Intra- and interobserver consensus for CT and MR sequences
| CT | FSE-FLAIR | EPI-SE T2 | EPI-GRE T2* | |
|---|---|---|---|---|
| Observer 1: | ||||
| First session | 6 | 9 | 9 | 12 |
| Second session | 6 | 9 | 11 | 12 |
| Consensus | 8 | 9 | 9 | 12 |
| Intraobserver 1 kappa | 0.780702 | 1 | 0.834437 | 1 |
| Observer 2: | ||||
| First session | 6 | 9 | 8 | 12 |
| Second session | 4 | 9 | 9 | 12 |
| Consensus | 4 | 9 | 8 | 12 |
| Intraobserver 2 kappa | 0.752475 | 1 | 0.911032 | 1 |
| Interobserver consensus | 7 | 9 | 9 | 12 |
| Interobserver kappa | 0.576271 | 1 | 0.911032 | 1 |
Note.—Table lists for each pulse sequence the number of patients (roman) considered positive at each individual scoring session, together with the Cohen’s kappa coefficient of agreement (italic) for each session.
Fig 1.
Increased conspicuity of HT and upgrade in bleeding categorization at 24 hours by using the different sequences. The patient is a 75-year-old woman admitted 24 hours previously for aphasia, right hemiparesis, and right conjugate ocular deviation who was treated by a combination of 450 mg ASA and low-dose low molecular heparinoids.

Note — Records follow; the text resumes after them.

(* ===== verification/WidthArith.v ===== *)
(** * Arithmetic at a width

    [verum_vbc/src/interpreter/dispatch_table/handlers/arith_helpers.rs], the
    bit operations of [arith_extended.rs] and the coercions of operands in
    [lenient.rs] and [value.rs].  An operand is an [i64]; the width is the byte
    that the instruction carries.  Shifts and subtractions of that byte behave
    as in a release build; [None] is the panic of a division by zero. *)

From S2P Require Import Prelude Words NanBox.

Abbreviation i64 := Z (only parsing).
Abbreviation u64 := Z (only parsing).

(** [a as u64] and [a as i64]. *)
Definition as_u64 (a : Z) : u64 := wrap 64 a.
Definition as_i64_cast (a : Z) : i64 := to_signed 64 a.

Definition I64_MIN : i64 := - 2 ^ 63.
Definition I64_MAX : i64 := 2 ^ 63 - 1.

(** ** Masks and sign extension *)
Definition type_mask (width : Z) : u64 :=
  if width =? 8 then 0xFF else if width =? 16 then 0xFFFF
  else if width =? 32 then 0xFFFFFFFF else 0xFFFFFFFFFFFFFFFF.

(** [1u64 << (width - 1)], the byte wrapping and the shift taken modulo 64. *)
Definition sign_bit (width : Z) : u64 := 2 ^ (Z.land (wrap 8 (width - 1)) 63).

Definition sign_extend (value : u64) (width : Z) (mask : u64) : i64 :=
  if negb (Z.land value (sign_bit width) =? 0)
  then as_i64_cast (Z.lor value (as_u64 (Z.lnot mask)))
  else as_i64_cast value.

(** The end of every operation that wraps. *)
Definition finish (result : u64) (width : Z) (signed : bool) : i64 :=
  if signed then sign_extend result width (type_mask width) else as_i64_cast result.

(** ** Wrapping *)
Definition wrapping_add (a b : i64) (width : Z) (signed : bool) : i64 :=
  finish (Z.land (as_u64 (as_u64 a + as_u64 b)) (type_mask width)) width signed.
Definition wrapping_sub (a b : i64) (width : Z) (signed : bool) : i64 :=
  finish (Z.land (as_u64 (as_u64 a - as_u64 b)) (type_mask width)) width signed.
Definition wrapping_mul (a b : i64) (width : Z) (signed : bool) : i64 :=
  finish (Z.land (as_u64 (as_u64 a * as_u64 b)) (type_mask width)) width signed.
Definition wrapping_neg (a : i64) (width : Z) (signed : bool) : i64 :=
  finish (Z.land (as_u64 (0 - as_u64 a)) (type_mask width)) width signed.

(** The operand at the width, as the division and the absolute value see it. *)
Definition operand (a : i64) (width : Z) : u64 := Z.land (as_u64 a) (type_mask width).

Definition wrapping_div (a b : i64) (width : Z) (signed : bool) : option i64 :=
  let mask := type_mask width in
  if signed then
    let av := sign_extend (operand a width) width mask in
    let bv := sign_extend (operand b width) width mask in
    if bv =? 0 then None
    else Some (sign_extend (Z.land (as_u64 (as_i64_cast (Z.quot av bv))) mask) width mask)
  else
    let av := operand a width in
    let bv := operand b width in
    if bv =? 0 then None else Some (as_i64_cast (Z.land (Z.quot av bv) mask)).

Definition wrapping_rem (a b : i64) (width : Z) (signed : bool) : option i64 :=
  let mask := type_mask width in
  if signed then
    let av := sign_extend (operand a width) width mask in
    let bv := sign_extend (operand b width) width mask in
    if bv =? 0 then None
    else Some (sign_extend (Z.land (as_u64 (Z.rem av bv)) mask) width mask)
  else
    let av := operand a width in
    let bv := operand b width in
    if bv =? 0 then None else Some (as_i64_cast (Z.land (Z.rem av bv) mask)).

Definition wrapping_abs (a : i64) (width : Z) (signed : bool) : i64 :=
  let mask := type_mask width in
  if signed then
    let av := sign_extend (operand a width) width mask in
    sign_extend (Z.land (as_u64 (as_i64_cast (Z.abs av))) mask) width mask
  else as_i64_cast (operand a width).

(** The shifts take the amount modulo the width, which panics when it is zero. *)
Definition wrapping_shl (a : i64) (b : Z) (width : Z) (signed : bool) : option i64 :=
  if width =? 0 then None
  else
    let shift := b mod width in
    Some (finish (Z.land (as_u64 (Z.shiftl (as_u64 a) (Z.land shift 63))) (type_mask width)) width signed).

Definition wrapping_shr (a : i64) (b : Z) (width : Z) (signed : bool) : option i64 :=
  if width =? 0 then None
  else
    let shift := Z.land (b mod width) 63 in
    let mask := as_i64_cast (type_mask width) in
    if signed then
      let sign_bit := as_i64_cast (2 ^ Z.land (width - 1) 63) in
      let val := Z.land a mask in
      let extended := if negb (Z.land val sign_bit =? 0) then Z.lor val (Z.lnot mask) else val in
      Some (Z.land (Z.shiftr extended shift) mask)
    else Some (as_i64_cast (Z.shiftr (operand a width) shift)).

(** ** Saturating *)
Definition type_bounds (width : Z) (signed : bool) : i64 * i64 :=
  if signed then
    if width =? 8 then (- 2 ^ 7, 2 ^ 7 - 1) else if width =? 16 then (- 2 ^ 15, 2 ^ 15 - 1)
    else if width =? 32 then (- 2 ^ 31, 2 ^ 31 - 1) else (I64_MIN, I64_MAX)
  else
    if width =? 8 then (0, 2 ^ 8 - 1) else if width =? 16 then (0, 2 ^ 16 - 1)
    else if width =? 32 then (0, 2 ^ 32 - 1) else (0, I64_MAX).

(** [checked_op]: the exact result where the type holds it. *)
Definition checked_i64 (z : Z) : option i64 :=
  if (I64_MIN <=? z) && (z <=? I64_MAX) then Some z else None.
Definition checked_u64 (z : Z) : option u64 :=
  if (0 <=? z) && (z <=? 2 ^ 64 - 1) then Some z else None.

Definition saturating_add (a b : i64) (width : Z) (signed : bool) : i64 :=
  let '(min_val, max_val) := type_bounds width signed in
  if signed then
    match checked_i64 (a + b) with
    | Some result => if max_val <? result then max_val else if result <? min_val then min_val else result
    | None => if 0 <? b then max_val else min_val
    end
  else
    match checked_u64 (as_u64 a + as_u64 b) with
    | Some result => if as_u64 max_val <? result then max_val else as_i64_cast result
    | None => max_val
    end.

Definition saturating_sub (a b : i64) (width : Z) (signed : bool) : i64 :=
  let '(min_val, max_val) := type_bounds width signed in
  if signed then
    match checked_i64 (a - b) with
    | Some result => if max_val <? result then max_val else if result <? min_val then min_val else result
    | None => if b <? 0 then max_val else min_val
    end
  else
    let au := as_u64 a in
    let bu := as_u64 b in
    if au <? bu then 0 else as_i64_cast (au - bu).

Definition saturating_mul (a b : i64) (width : Z) (signed : bool) : i64 :=
  let '(min_val, max_val) := type_bounds width signed in
  if signed then
    match checked_i64 (a * b) with
    | Some result => if max_val <? result then max_val else if result <? min_val then min_val else result
    | None => if ((0 <? a) && (0 <? b)) || ((a <? 0) && (b <? 0)) then max_val else min_val
    end
  else
    match checked_u64 (as_u64 a * as_u64 b) with
    | Some result => if as_u64 max_val <? result then max_val else as_i64_cast result
    | None => max_val
    end.

(** [-a] wraps in a release build. *)
Definition saturating_neg (a : i64) (width : Z) (signed : bool) : i64 :=
  if negb signed then 0
  else
    let '(min_val, max_val) := type_bounds width true in
    if a =? min_val then max_val else as_i64_cast (- a).

Definition saturating_abs (a : i64) (width : Z) (signed : bool) : i64 :=
  if negb signed then a
  else
    let '(min_val, max_val) := type_bounds width true in
    if a =? min_val then max_val else if a <? 0 then as_i64_cast (- a) else a.

(** ** Checked negation and absolute value: the value, and whether there is one *)
Definition checked_neg (a : i64) (width : Z) (signed : bool) : i64 * bool :=
  if negb signed then (0, a =? 0)
  else
    let '(min_val, _) := type_bounds width true in
    if a =? min_val then (0, false) else (as_i64_cast (- a), true).

Definition checked_abs (a : i64) (width : Z) (signed : bool) : i64 * bool :=
  if negb signed then (a, true)
  else
    let '(min_val, _) := type_bounds width true in
    if a =? min_val then (0, false)
    else if a <? 0 then (as_i64_cast (- a), true) else (a, true).

(** ** Bits of a 64-bit word *)

(** [leading_zeros], [trailing_zeros], [count_ones]. *)
Definition leading_zeros (v : u64) : Z := if v =? 0 then 64 else 63 - Z.log2 v.
Fixpoint count_trailing (fuel : nat) (v : u64) : Z :=
  match fuel with
  | O => 0
  | S fuel => if Z.odd v then 0 else 1 + count_trailing fuel (Z.shiftr v 1)
  end.
Definition trailing_zeros (v : u64) : Z := count_trailing 64 v.
Definition count_ones (v : u64) : Z :=
  foldr (λ i n, Z.b2z (Z.testbit v (Z.of_nat i)) + n) 0 (seq 0 64).
Definition swap_bytes (v : u64) : u64 := from_le_bytes (rev (to_le_bytes 8 v)).
Definition reverse_bits (v : u64) : u64 :=
  foldl (λ r i, 2 * r + Z.b2z (Z.testbit v (Z.of_nat i))) 0 (seq 0 64).

(** [rotate_left] and [rotate_right] take the amount modulo 64. *)
Definition rotate_left (v : u64) (amount : Z) : u64 :=
  let n := amount mod 64 in Z.lor (as_u64 (Z.shiftl v n)) (Z.shiftr v (64 - n)).
Definition rotate_right (v : u64) (amount : Z) : u64 :=
  let n := amount mod 64 in Z.lor (Z.shiftr v n) (as_u64 (Z.shiftl v (64 - n))).

Definition funnel_shift_left (hi lo : u64) (amount : Z) : u64 :=
  let n := Z.land amount 63 in
  if n =? 0 then hi else Z.lor (as_u64 (Z.shiftl hi n)) (Z.shiftr lo (64 - n)).
Definition funnel_shift_right (hi lo : u64) (amount : Z) : u64 :=
  let n := Z.land amount 63 in
  if n =? 0 then lo else Z.lor (as_u64 (Z.shiftl hi (64 - n))) (Z.shiftr lo n).

(** ** Conversions between widths *)
Definition sext (v : i64) (from_bits : Z) : i64 :=
  if from_bits =? 8 then to_signed 8 v else if from_bits =? 16 then to_signed 16 v
  else if from_bits =? 32 then to_signed 32 v else v.
Definition low_bits (v : u64) (bits : Z) : i64 :=
  let mask := if 64 <=? bits then 2 ^ 64 - 1 else 2 ^ bits - 1 in
  as_i64_cast (Z.land v mask).

(** ** Operands *)

(** [f64 as i64]: truncation, with the range of the target as a limit and zero
    for a NaN. *)
Definition f64_as_i64 (bits : Z) : i64 :=
  let exponent := Z.land (Z.shiftr bits 52) 0x7FF in
  let mantissa := Z.land bits (2 ^ 52 - 1) in
  let negative := Z.testbit bits 63 in
  if exponent =? 0x7FF
  then if negb (mantissa =? 0) then 0 else if negative then I64_MIN else I64_MAX
  else
    let m := if exponent =? 0 then mantissa else mantissa + 2 ^ 52 in
    let magnitude := Z.shiftl m (Z.max exponent 1 - 1075) in
    let z := if negative then - magnitude else magnitude in
    Z.max I64_MIN (Z.min I64_MAX z).

(** [floor], [ceil] and [round], which rounds half away from zero, before the
    cast: whether the magnitude goes up, from its sign and its remainder. *)
Definition f64_round_as_i64 (up : bool → Z → Z → bool) (bits : Z) : i64 :=
  let exponent := Z.land (Z.shiftr bits 52) 0x7FF in
  let mantissa := Z.land bits (2 ^ 52 - 1) in
  let negative := Z.testbit bits 63 in
  if exponent =? 0x7FF then f64_as_i64 bits
  else
    let m := if exponent =? 0 then mantissa else mantissa + 2 ^ 52 in
    let shift := 1075 - Z.max exponent 1 in
    if shift <=? 0 then f64_as_i64 bits
    else
      let magnitude := Z.shiftr m shift in
      let remainder := Z.land m (2 ^ shift - 1) in
      let magnitude := if up negative remainder shift then magnitude + 1 else magnitude in
      let z := if negative then - magnitude else magnitude in
      Z.max I64_MIN (Z.min I64_MAX z).
Definition up_floor (negative : bool) (remainder shift : Z) : bool := negative && negb (remainder =? 0).
Definition up_ceil (negative : bool) (remainder shift : Z) : bool := negb negative && negb (remainder =? 0).
Definition up_round (negative : bool) (remainder shift : Z) : bool := 2 ^ (shift - 1) <=? remainder.

(** [i64 as f64]: the nearest float, ties to even. *)
Definition f64_of_i64 (i : i64) : Z :=
  let n := Z.abs i in
  let sign := if i <? 0 then 2 ^ 63 else 0 in
  if n =? 0 then 0
  else
    let l := Z.log2 n in
    let mantissa :=
      if l <=? 52 then Z.shiftl n (52 - l)
      else
        let r := l - 52 in
        let q := Z.shiftr n r in
        let remainder := Z.land n (2 ^ r - 1) in
        if (2 ^ (r - 1) <? remainder) || ((remainder =? 2 ^ (r - 1)) && Z.odd q) then q + 1 else q in
    (* a mantissa of 2 ^ 53 carries into the exponent *)
    sign + Z.shiftl (l + 1022) 52 + mantissa.

(** [i64_or_zero]. *)
Definition lenient_i64 (t : Tables) (v : Value) : i64 :=
  if is_int v then as_i64 t v
  else if is_float v || is_nan_float v then f64_as_i64 (float_bits v)
  else 0.

(** [Value::as_integer_compatible]. *)
Definition as_integer_compatible (t : Tables) (v : Value) : i64 :=
  if is_bool v then Z.land v 1
  else if is_float v then f64_as_i64 (float_bits v)
  else if is_int v then as_i64 t v
  else if is_ptr v then Z.land v PAYLOAD_MASK
  else if is_unit v || is_nil v then 0
  else sign_extend_48 v.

A, Axial CT scan, showing an ambiguous isoattenuated area within infarcted left PCA territory, which was ultimately rated as “HI1” after extended debate. The hemorrhagic area displays a similar attenuation as the normal parenchyma raising the hypothesis of spared tissue rather than petechial HT. Consensual interobserver rating of “HI2” was retained.
B, FSE-FLAIR image, showing punctuate hypointense foci confirming petechial hemorrhage and the “HI2” rating.
C, EPI-SE T2-weighted image, demonstrating homogeneous, round hypointense area rated as “PH1” because of the clotlike aspect of the bleeding, without mass effect but with the presence of a surrounding hyperintense ring of ischemic tissue.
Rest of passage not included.